═════ Material provided ═════
(** *** Acks *)

Lemma loop_body_acks fuel (s : St) :
  acked (loop_body self fuel s).2 = deleted (loop_body self fuel s).2 /\
  ((loop_body self fuel s).1.1 <> Spin ->
   (pushed (loop_body self fuel s).2 = [] /\ acked (loop_body self fuel s).2 = []) \/
   exists message_id message_json t,
     (receive_message self s).1.1 = Ok (Some (message_id, message_json)) /\
     acked (loop_body self fuel s).2 = [message_id] /\
     last (pushed (loop_body self fuel s).2) = Some t /\ is_terminal t = true).
Proof.
  unfold loop_body, try_except, bind, stderr_write, emit.
  pose proof (receive_message_events s) as Hr.
  destruct (receive_message self s) as [[[[[message_id message_json]|]|e'|] s1] o1];
    simpl in *;
    destruct (receive_silent _ Hr) as (Hp1 & Ha1 & _);
    destruct (receive_quiet _ Hr) as (_ & _ & Hd1 & _);
    rewrite ?acked_app, ?deleted_app, ?pushed_app, ?Hp1, ?Ha1, ?Hd1; simpl; auto.
  destruct (json_loads message_json) as [e|message] eqn:Hjs.
  { rewrite (process_message_unparsed _ _ _ e) by auto. simpl.
    rewrite ?acked_app, ?deleted_app, ?pushed_app, ?Hp1, ?Ha1, ?Hd1. simpl. auto. }
  destruct (getitem message "response_queue") as [e|q] eqn:Hq.
  { rewrite (process_message_unparsed _ _ _ e) by eauto. simpl.
    rewrite ?acked_app, ?deleted_app, ?pushed_app, ?Hp1, ?Ha1, ?Hd1. simpl. auto. }
  destruct (process_message_trace fuel message_id message_json message q s1 Hjs Hq)
    as (s' & stats & Hp & _ & Hst).
  pose proof (handle_message_keeps fuel q message (job_state s1)) as (Hev & _).
  pose proof (handle_message_driven fuel q message (job_state s1)) as Hd.
  rewrite Hp. clear Hp.
  destruct (handle_message self fuel q message (job_state s1)) as [[rh sh] oh].
  simpl in *.
  destruct (job_quiet q oh Hev) as (_ & _ & Hdo & _ & _ & Hdr).
  destruct (driver_silent q oh Hdr) as (_ & Hao & _).
  destruct (cleanup_trace_events (cleanup_functions sh)) as [Hc _].
  destruct (cleanup_silent _ Hc) as (Hc1 & _ & Hc3 & _).
  destruct (cleanup_quiet _ Hc) as (_ & _ & Hc4 & _).
  destruct Hd as [_ Hd].
  destruct rh as [[]|e|]; simpl.
  - destruct Hst as (d & ->). simpl.
    repeat first [rewrite acked_app | rewrite deleted_app | rewrite pushed_app
                 | rewrite Hp1 | rewrite Ha1 | rewrite Hd1 | rewrite Hao | rewrite Hdo
                 | rewrite Hc1 | rewrite Hc3 | rewrite Hc4 | progress simpl].
    split; [reflexivity|]. intros _. right.
    destruct Hd as (pre & t & l & -> & _ & [Ht _] & _).
    exists message_id, message_json, t. rewrite app_nil_r, last_snoc. auto.
  - subst stats. simpl.
    repeat first [rewrite acked_app | rewrite deleted_app | rewrite pushed_app
                 | rewrite Hp1 | rewrite Ha1 | rewrite Hd1 | rewrite Hao | rewrite Hdo
                 | rewrite Hc1 | rewrite Hc3 | rewrite Hc4 | progress simpl].
    split; [reflexivity|]. intros _. right.
    exists message_id, message_json, (ErrorFrame (str e)). rewrite last_snoc. auto.
  - subst stats. simpl.
    repeat first [rewrite acked_app | rewrite deleted_app | rewrite pushed_app
                 | rewrite Hp1 | rewrite Ha1 | rewrite Hd1 | rewrite Hao | rewrite Hdo
                 | progress simpl].
    split; [reflexivity|]. intros H. congruence.
Qed.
═════
Aim of the task: Give the entries again, every one of them exactly.

Final answer:
(** *** Acks *)

Lemma loop_body_acks fuel (s : St) :
  acked (loop_body self fuel s).2 = deleted (loop_body self fuel s).2 /\
  ((loop_body self fuel s).1.1 <> Spin ->
   (pushed (loop_body self fuel s).2 = [] /\ acked (loop_body self fuel s).2 = []) \/
   exists message_id message_json t,
     (receive_message self s).1.1 = Ok (Some (message_id, message_json)) /\
     acked (loop_body self fuel s).2 = [message_id] /\
     last (pushed (loop_body self fuel s).2) = Some t /\ is_terminal t = true).
Proof.
  unfold loop_body, try_except, bind, stderr_write, emit.
  pose proof (receive_message_events s) as Hr.
  destruct (receive_message self s) as [[[[[message_id message_json]|]|e'|] s1] o1];
    simpl in *;
    destruct (receive_silent _ Hr) as (Hp1 & Ha1 & _);
    destruct (receive_quiet _ Hr) as (_ & _ & Hd1 & _);
    rewrite ?acked_app, ?deleted_app, ?pushed_app, ?Hp1, ?Ha1, ?Hd1; simpl; auto.
  destruct (json_loads message_json) as [e|message] eqn:Hjs.
  { rewrite (process_message_unparsed _ _ _ e) by auto. simpl.
    rewrite ?acked_app, ?deleted_app, ?pushed_app, ?Hp1, ?Ha1, ?Hd1. simpl. auto. }
  destruct (getitem message "response_queue") as [e|q] eqn:Hq.
  { rewrite (process_message_unparsed _ _ _ e) by eauto. simpl.
    rewrite ?acked_app, ?deleted_app, ?pushed_app, ?Hp1, ?Ha1, ?Hd1. simpl. auto. }
  destruct (process_message_trace fuel message_id message_json message q s1 Hjs Hq)
    as (s' & stats & Hp & _ & Hst).
  pose proof (handle_message_keeps fuel q message (job_state s1)) as (Hev & _).
  pose proof (handle_message_driven fuel q message (job_state s1)) as Hd.
  rewrite Hp. clear Hp.
  destruct (handle_message self fuel q message (job_state s1)) as [[rh sh] oh].
  simpl in *.
  destruct (job_quiet q oh Hev) as (_ & _ & Hdo & _ & _ & Hdr).
  destruct (driver_silent q oh Hdr) as (_ & Hao & _).
  destruct (cleanup_trace_events (cleanup_functions sh)) as [Hc _].
  destruct (cleanup_silent _ Hc) as (Hc1 & _ & Hc3 & _).
  destruct (cleanup_quiet _ Hc) as (_ & _ & Hc4 & _).
  destruct Hd as [_ Hd].
  destruct rh as [[]|e|]; simpl.
  - destruct Hst as (d & ->). simpl.
    repeat first [rewrite acked_app | rewrite deleted_app | rewrite pushed_app
                 | rewrite Hp1 | rewrite Ha1 | rewrite Hd1 | rewrite Hao | rewrite Hdo
                 | rewrite Hc1 | rewrite Hc3 | rewrite Hc4 | progress simpl].
    split; [reflexivity|]. intros _. right.
    destruct Hd as (pre & t & l & -> & _ & [Ht _] & _).
    exists message_id, message_json, t. rewrite app_nil_r, last_snoc. auto.
  - subst stats. simpl.
    repeat first [rewrite acked_app | rewrite deleted_app | rewrite pushed_app
                 | rewrite Hp1 | rewrite Ha1 | rewrite Hd1 | rewrite Hao | rewrite Hdo
                 | rewrite Hc1 | rewrite Hc3 | rewrite Hc4 | progress simpl].
    split; [reflexivity|]. intros _. right.
    exists message_id, message_json, (ErrorFrame (str e)). rewrite last_snoc. auto.
  - subst stats. simpl.
    repeat first [rewrite acked_app | rewrite deleted_app | rewrite pushed_app
                 | rewrite Hp1 | rewrite Ha1 | rewrite Hd1 | rewrite Hao | rewrite Hdo
                 | progress simpl].
    split; [reflexivity|]. intros H. congruence.
Qed.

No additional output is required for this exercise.